Comment 21 Mark Duckworth 2005-05-02 00:00:20 UTC
The plot thickens!  Insert DVD -> system crash.  Remove -> system boots.  Well after system is booted, Insert DVD -> Instant Crash.  So in MY case, having a DVD in the drive + not using nvnet is what is causing the MCE.  However, if I have a CD in my cd burner all is well, in addition to all the other devices and things hal supports, they all seem to work except DVD for me.
Comment 22 Mark Duckworth 2005-05-02 00:02:13 UTC
Zeigs, Do you use serial ATA?  Perhaps it could be something to do with hda not existing?  That's probably somewhat uncommon in a desktop linux system.
Comment 23 ziegs 2005-05-04 15:51:47 UTC
mark: i use sata for my hard disk, but the dvd drive and burner are on the secondary IDE, with 2 other hard disks on the primary.

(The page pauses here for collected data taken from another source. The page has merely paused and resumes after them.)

Lemma attach_leaf_total (pol : policy) (st : state) (w : string) :
  safe pol st ->
  exists st1, attach_leaf pol st w = Ok st1 /\ safe pol st1.
Proof.
  intros [Hne Hflat]. unfold attach_leaf.
  destruct (marker_le (inTag st) (bracket st)) eqn:Hle.
  - destruct (cascade pol) eqn:Hc.
    + destruct (append_top_total (stack st) (Leaf (itmType st) w) Hne)
        as (s' & Hs' & Hne').
      rewrite Hs'. simpl. eexists. split; [reflexivity|]. split; simpl.
      * exact Hne'.
      * intros Hf. rewrite Hc in Hf. discriminate Hf.
    + destruct (Hflat eq_refl) as [E|(m & s0 & n & ks & t & Et & Es)].
      * apply marker_le_nonempty in Hle. contradiction.
      * rewrite Es, append_top_last_snoc. simpl.
        eexists. split; [reflexivity|]. split; simpl.
        -- destruct s0; discriminate.
        -- intros _. right. exists m, s0, n, ks, (append t (Leaf (itmType st) w)).
           split; [exact Et | reflexivity].
  - set (stk1 := if cascade pol then pop_frame (stack st) else stack st).
    assert (Hne1 : stk1 <> []).
    { unfold stk1. destruct (cascade pol);
        [apply pop_frame_nonempty|]; exact Hne. }
    destruct (append_top_total stk1 (Leaf (itmType st) w) Hne1)
      as (s' & Hs' & Hne').
    rewrite Hs'. simpl. eexists. split; [reflexivity|]. split; simpl.
    + exact Hne'.
    + intros Hf. left. apply drop_end_short.
      destruct (Hflat Hf) as [->|(m & _ & _ & _ & _ & -> & _)]; simpl; lia.
Qed.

i have that same deal with the insert dvd-> crash, remove->boot insert->crash, however even with nvnet it crashes...just it takes longer

my new dvd-rw drive is gonna arrive tomorrow so i held off on playing with ide cables until that gets here, then i'll do some playing to see if its the drive or the controller or whatever.  btw the current dvd drive is (according to dmesg) a _NEC DV-5700A.  it was ripped from an old dell (its the stock OEM drive they used to put in back in the day)
Comment 24 ziegs 2005-05-05 10:23:37 UTC
okay i installed my new dvd drive and...it works perfectly.  it reads dvds (both video and data), data cds, and audio cds, and i haven't gotten a panic yet.  i'm using the nvnet module so that could be it...it could also be the newer hardware.

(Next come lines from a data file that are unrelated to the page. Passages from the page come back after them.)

(** X16. Slashes at the end of [base_url] do not reach the endpoint:
    the stored base URL never ends with a slash, any number of added
    trailing slashes gives the same endpoint, and for a base URL
    without a trailing slash the endpoint is
    [base_url/models/model_name:generateContent]. *)
Theorem endpoint_ignores_trailing_slashes :
  forall (api_key model_name base_url : string) (temperature : float)
         (top_p : option float) (max_retries timeout_seconds : Z)
         (prompt_template : string) (n : nat),
    let self :=
      Client.__init__ api_key model_name base_url temperature top_p
                      max_retries timeout_seconds prompt_template in
    Client._endpoint
      (Client.__init__ api_key model_name (base_url ++ Client.slashes n)
                       temperature top_p max_retries timeout_seconds
                       prompt_template)
    = Client._endpoint self
    /\ ClientSpec.last_char (GeminiValidator.base_url self)
       <> Some (ascii_of_nat 47)
    /\ (ClientSpec.last_char base_url <> Some (ascii_of_nat 47) ->
        Client._endpoint self
        = (base_url ++ "/models/" ++ model_name ++ ":generateContent")%string).
Proof.
  intros key model base temp top retries timeout template n self.
  unfold self, Client._endpoint, Client.__init__.
  cbn [GeminiValidator.base_url GeminiValidator.model_name].
  rewrite EndpointFacts.rstrip_slash_slashes.
  split; [reflexivity |].
  split; [apply EndpointFacts.rstrip_slash_no_trailing |].
  intros H. rewrite (EndpointFacts.rstrip_slash_fixed base H). reflexivity.
Qed.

perhaps if you have a newer drive lying around try that mark?
Comment 25 Mark Duckworth 2005-05-05 12:38:06 UTC
Grr, maybe I should have paid more than $12 for my DVD drive.  Some cheapo generic 4x I bought at a computer show YEARS ago.
Comment 26 Joseph 2005-07-21 14:45:56 UTC
I'm getting similar message on a new box: AMD64, Sata Drive:
 
Kernel panic - not syncing: Aiee, killing interupt handler.
I'm only able to compile 2 or three packages (from KDE-base) and it crashes.

#Joseph
Comment 27 Simon Stelling (RETIRED) gentoo-dev 2005-12-26 02:08:26 UTC
this bug was last changed >5 months ago, anybody still suffering from it with newer versions of hal/dbus/kernel? 
Comment 28 Doug Goldstein (RETIRED) gentoo-dev 2005-12-27 11:36:06 UTC
Anyone still having issues with the dbus-0.50 series or hal-0.5.x series stuff please comment and reopen this bug.